(** * backend/server.py: the [/query] handler, embedded in Rocq

    The development follows the layout of [backend/server.py]:

    - [Py]: the fragment of the Python runtime the handler relies on
      (JSON-like values, truthiness, [str], [repr], [json.dumps],
      [str.strip], slicing, [dict.get]);
    - the exception / early-return monad in which the body of
      [handle_query] is written, with [try ... finally] and
      [try ... except Exception] combinators;
    - [World]: the module-level globals ([llm], [embeddings],
      [structured_parser], [format_instructions]) and the third-party
      calls the handler makes (page loader, text splitter, FAISS index,
      RetrievalQA chain, chat model, structured parser);
    - [_concise_from_structured] and [handle_query] themselves;
    - [ping], [health] and the module-level code that computes the
      globals when the module is imported ([boot]);
    - the properties of the handler, of the summary and of the import.

    A Python [str] is modelled by a [string] whose characters are the code
    points of the text, restricted to code points below 256.  [print]
    calls are left out: they do not influence the result. *)

From Stdlib Require Import String Ascii List ZArith Bool Lia DecimalString.
Import ListNotations.

#[local] Set Warnings "-register-all".
Local Open Scope list_scope.
Local Open Scope string_scope.

(* ===================================================================== *)
(** * The Python runtime fragment                                         *)
(* ===================================================================== *)

Module Py.

(** ** Strings *)

(** [sep.join(l)] *)
Definition join (sep : string) (l : list string) : string := String.concat sep l.

(** [s[:n]] for [n >= 0] *)
Definition slice_to (n : nat) (s : string) : string := substring 0 n s.

(** [c.isspace()] on code points below 256: TAB, LF, VT, FF, CR, the
    separators FS, GS, RS, US, SPACE, NEL (0x85) and NBSP (0xa0). *)
Definition isspace (c : ascii) : bool :=
  let n := nat_of_ascii c in
  (((9 <=? n) && (n <=? 13)) || ((28 <=? n) && (n <=? 32))
   || (n =? 133) || (n =? 160))%nat.

Fixpoint lstrip (s : string) : string :=
  match s with
  | String c s' => if isspace c then lstrip s' else s
  | EmptyString => EmptyString
  end.

Fixpoint rstrip (s : string) : string :=
  match s with
  | String c s' =>
      match rstrip s' with
      | EmptyString => if isspace c then EmptyString else String c EmptyString
      | r => String c r
      end
  | EmptyString => EmptyString
  end.

(** [s.strip()] *)
Definition strip (s : string) : string := rstrip (lstrip s).

Fixpoint contains (c : ascii) (s : string) : bool :=
  match s with
  | String c' s' => Ascii.eqb c c' || contains c s'
  | EmptyString => false
  end.

Definition dquote : ascii := ascii_of_nat 34.
Definition squote : ascii := ascii_of_nat 39.
Definition backslash : ascii := ascii_of_nat 92.

(** a one-character string, and a backslash escape *)
Definition chr (c : ascii) : string := String c EmptyString.
Definition esc (s : string) : string := String backslash s.

Definition hex_digit (n : nat) : ascii :=
  if (n <? 10)%nat then ascii_of_nat (48 + n) else ascii_of_nat (87 + n).

(** two lower-case hexadecimal digits of a code point below 256 *)
Definition hex2 (c : ascii) : string :=
  let n := nat_of_ascii c in
  String (hex_digit (n / 16)) (chr (hex_digit (n mod 16))).

(** [c.isprintable()] for a code point at or above 0x7f and below 256:
    the C1 controls, NBSP and the soft hyphen are not printable. *)
Definition isprintable_high (n : nat) : bool :=
  ((161 <=? n) && negb (n =? 173))%nat.

(** One character of [repr(s)], [q] being the quote chosen for [s]. *)
Definition repr_char (q c : ascii) : string :=
  let n := nat_of_ascii c in
  if Ascii.eqb c q || Ascii.eqb c backslash then esc (chr c)
  else if (n =? 9)%nat then esc "t"
  else if (n =? 10)%nat then esc "n"
  else if (n =? 13)%nat then esc "r"
  else if ((n <? 32) || (n =? 127))%nat then esc "x" ++ hex2 c
  else if (n <? 127)%nat then chr c
  else if isprintable_high n then chr c
  else esc "x" ++ hex2 c.

Fixpoint repr_body (q : ascii) (s : string) : string :=
  match s with
  | String c s' => repr_char q c ++ repr_body q s'
  | EmptyString => EmptyString
  end.

(** [repr(s)] of a [str]: single quotes, unless the text has a single
    quote and no double quote. *)
Definition repr_str (s : string) : string :=
  let q := if contains squote s && negb (contains dquote s)
           then dquote else squote in
  String q (repr_body q s ++ chr q).

(** One character of [json.dumps(s, ensure_ascii=False)]. *)
Definition json_char (c : ascii) : string :=
  let n := nat_of_ascii c in
  if (n =? 34)%nat then esc (chr dquote)
  else if (n =? 92)%nat then esc (chr backslash)
  else if (n =? 10)%nat then esc "n"
  else if (n =? 13)%nat then esc "r"
  else if (n =? 9)%nat then esc "t"
  else if (n =? 8)%nat then esc "b"
  else if (n =? 12)%nat then esc "f"
  else if (n <? 32)%nat then esc "u00" ++ hex2 c
  else chr c.

Fixpoint json_body (s : string) : string :=
  match s with
  | String c s' => json_char c ++ json_body s'
  | EmptyString => EmptyString
  end.

Definition json_str (s : string) : string :=
  String dquote (json_body s ++ chr dquote).

(** [str(n)] of an [int], for the integers the interpreter converts
    (CPython 3.11 and later refuse those of more than 4300 digits) *)
Definition str_int (n : Z) : string := NilZero.string_of_int (Z.to_int n).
::::
■ WORK INSTRUCTION: Everything from the line with "Definition json_char (c" through the line with "else if (n <? 32)%nat" in the listing above must be retyped exactly, with nothing added.

■ OUTPUT OF THE TASK:
Definition json_char (c : ascii) : string :=
  let n := nat_of_ascii c in
  if (n =? 34)%nat then esc (chr dquote)
  else if (n =? 92)%nat then esc (chr backslash)
  else if (n =? 10)%nat then esc "n"
  else if (n =? 13)%nat then esc "r"
  else if (n =? 9)%nat then esc "t"
  else if (n =? 8)%nat then esc "b"
  else if (n =? 12)%nat then esc "f"
  else if (n <? 32)%nat then esc "u00" ++ hex2 c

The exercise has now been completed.